"""

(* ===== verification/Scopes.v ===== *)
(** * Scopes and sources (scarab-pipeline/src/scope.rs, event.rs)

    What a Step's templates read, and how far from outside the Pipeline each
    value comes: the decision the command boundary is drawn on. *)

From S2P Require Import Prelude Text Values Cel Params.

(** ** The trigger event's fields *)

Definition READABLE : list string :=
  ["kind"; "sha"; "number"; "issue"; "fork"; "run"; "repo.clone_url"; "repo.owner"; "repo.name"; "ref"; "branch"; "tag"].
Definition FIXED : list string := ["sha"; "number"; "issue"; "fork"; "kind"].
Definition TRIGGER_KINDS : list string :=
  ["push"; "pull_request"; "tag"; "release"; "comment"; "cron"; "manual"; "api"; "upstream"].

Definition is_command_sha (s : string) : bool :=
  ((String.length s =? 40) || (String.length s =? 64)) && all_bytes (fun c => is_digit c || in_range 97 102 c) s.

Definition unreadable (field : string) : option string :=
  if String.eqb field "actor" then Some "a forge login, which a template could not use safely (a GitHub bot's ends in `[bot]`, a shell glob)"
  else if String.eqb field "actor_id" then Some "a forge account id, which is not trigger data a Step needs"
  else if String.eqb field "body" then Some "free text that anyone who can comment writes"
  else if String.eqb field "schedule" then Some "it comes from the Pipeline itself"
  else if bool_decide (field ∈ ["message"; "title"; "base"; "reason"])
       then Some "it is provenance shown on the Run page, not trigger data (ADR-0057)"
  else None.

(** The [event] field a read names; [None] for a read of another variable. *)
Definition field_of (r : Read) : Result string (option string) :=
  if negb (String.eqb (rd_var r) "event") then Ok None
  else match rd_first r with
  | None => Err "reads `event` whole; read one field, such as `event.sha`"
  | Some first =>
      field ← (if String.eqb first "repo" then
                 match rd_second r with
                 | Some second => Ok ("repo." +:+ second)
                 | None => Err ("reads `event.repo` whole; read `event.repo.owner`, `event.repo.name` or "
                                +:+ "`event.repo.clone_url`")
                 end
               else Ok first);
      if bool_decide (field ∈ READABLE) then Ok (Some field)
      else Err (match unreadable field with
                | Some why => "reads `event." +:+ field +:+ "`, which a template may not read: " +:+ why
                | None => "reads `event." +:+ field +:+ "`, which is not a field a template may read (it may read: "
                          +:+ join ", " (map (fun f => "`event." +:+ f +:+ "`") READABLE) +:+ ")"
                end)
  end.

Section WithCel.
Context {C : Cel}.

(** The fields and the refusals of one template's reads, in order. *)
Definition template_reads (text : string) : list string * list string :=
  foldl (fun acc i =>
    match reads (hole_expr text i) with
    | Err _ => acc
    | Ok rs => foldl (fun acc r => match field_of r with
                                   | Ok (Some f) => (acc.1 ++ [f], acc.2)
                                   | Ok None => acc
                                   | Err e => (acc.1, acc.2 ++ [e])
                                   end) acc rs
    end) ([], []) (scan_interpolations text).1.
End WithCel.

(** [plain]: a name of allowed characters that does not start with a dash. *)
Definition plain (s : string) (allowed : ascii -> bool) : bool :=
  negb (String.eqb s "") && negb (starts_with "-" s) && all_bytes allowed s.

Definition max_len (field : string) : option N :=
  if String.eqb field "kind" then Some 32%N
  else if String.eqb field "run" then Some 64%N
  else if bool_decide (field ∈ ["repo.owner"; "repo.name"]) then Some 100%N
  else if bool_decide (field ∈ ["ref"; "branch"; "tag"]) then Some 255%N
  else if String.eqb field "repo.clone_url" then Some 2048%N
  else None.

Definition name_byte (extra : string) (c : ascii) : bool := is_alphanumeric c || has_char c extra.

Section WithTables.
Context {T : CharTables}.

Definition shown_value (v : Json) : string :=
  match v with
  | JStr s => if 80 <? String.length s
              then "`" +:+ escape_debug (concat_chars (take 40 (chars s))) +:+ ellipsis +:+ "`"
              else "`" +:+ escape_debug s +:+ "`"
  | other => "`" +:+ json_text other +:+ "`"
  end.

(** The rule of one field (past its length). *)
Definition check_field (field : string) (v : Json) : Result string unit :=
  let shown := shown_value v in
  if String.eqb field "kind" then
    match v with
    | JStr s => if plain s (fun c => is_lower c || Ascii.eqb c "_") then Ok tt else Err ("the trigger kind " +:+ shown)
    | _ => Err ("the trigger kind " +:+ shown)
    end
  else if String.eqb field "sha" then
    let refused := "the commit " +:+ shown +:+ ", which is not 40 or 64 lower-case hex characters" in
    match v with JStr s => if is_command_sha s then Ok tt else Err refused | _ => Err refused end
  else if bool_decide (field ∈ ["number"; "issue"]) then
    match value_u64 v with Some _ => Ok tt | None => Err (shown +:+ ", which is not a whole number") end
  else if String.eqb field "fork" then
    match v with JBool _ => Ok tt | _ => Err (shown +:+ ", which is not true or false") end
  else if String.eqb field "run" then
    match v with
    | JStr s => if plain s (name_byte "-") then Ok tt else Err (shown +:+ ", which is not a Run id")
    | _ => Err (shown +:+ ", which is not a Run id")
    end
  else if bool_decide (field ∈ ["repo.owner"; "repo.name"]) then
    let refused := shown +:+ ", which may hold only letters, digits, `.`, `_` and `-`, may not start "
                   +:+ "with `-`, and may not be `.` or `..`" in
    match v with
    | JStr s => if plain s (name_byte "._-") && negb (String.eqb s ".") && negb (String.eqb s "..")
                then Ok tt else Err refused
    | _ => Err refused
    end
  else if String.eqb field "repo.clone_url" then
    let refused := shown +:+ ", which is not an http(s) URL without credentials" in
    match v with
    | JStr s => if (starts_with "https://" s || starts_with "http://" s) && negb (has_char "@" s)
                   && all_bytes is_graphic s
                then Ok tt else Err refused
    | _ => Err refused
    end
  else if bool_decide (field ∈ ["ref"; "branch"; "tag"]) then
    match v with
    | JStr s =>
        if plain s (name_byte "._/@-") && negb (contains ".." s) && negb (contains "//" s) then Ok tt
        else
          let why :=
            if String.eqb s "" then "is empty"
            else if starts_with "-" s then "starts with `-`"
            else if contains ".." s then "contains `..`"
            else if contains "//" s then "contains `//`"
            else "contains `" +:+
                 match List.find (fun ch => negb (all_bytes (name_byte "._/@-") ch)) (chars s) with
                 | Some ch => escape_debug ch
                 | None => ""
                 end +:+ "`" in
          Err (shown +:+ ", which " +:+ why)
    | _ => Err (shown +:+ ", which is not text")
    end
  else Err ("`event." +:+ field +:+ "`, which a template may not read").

"""

**ABOUT THIS EXERCISE:** Across the entries, work out how many lines hold the word "unreadable". Reply with that number only.

**ANSWER SECTION:** 2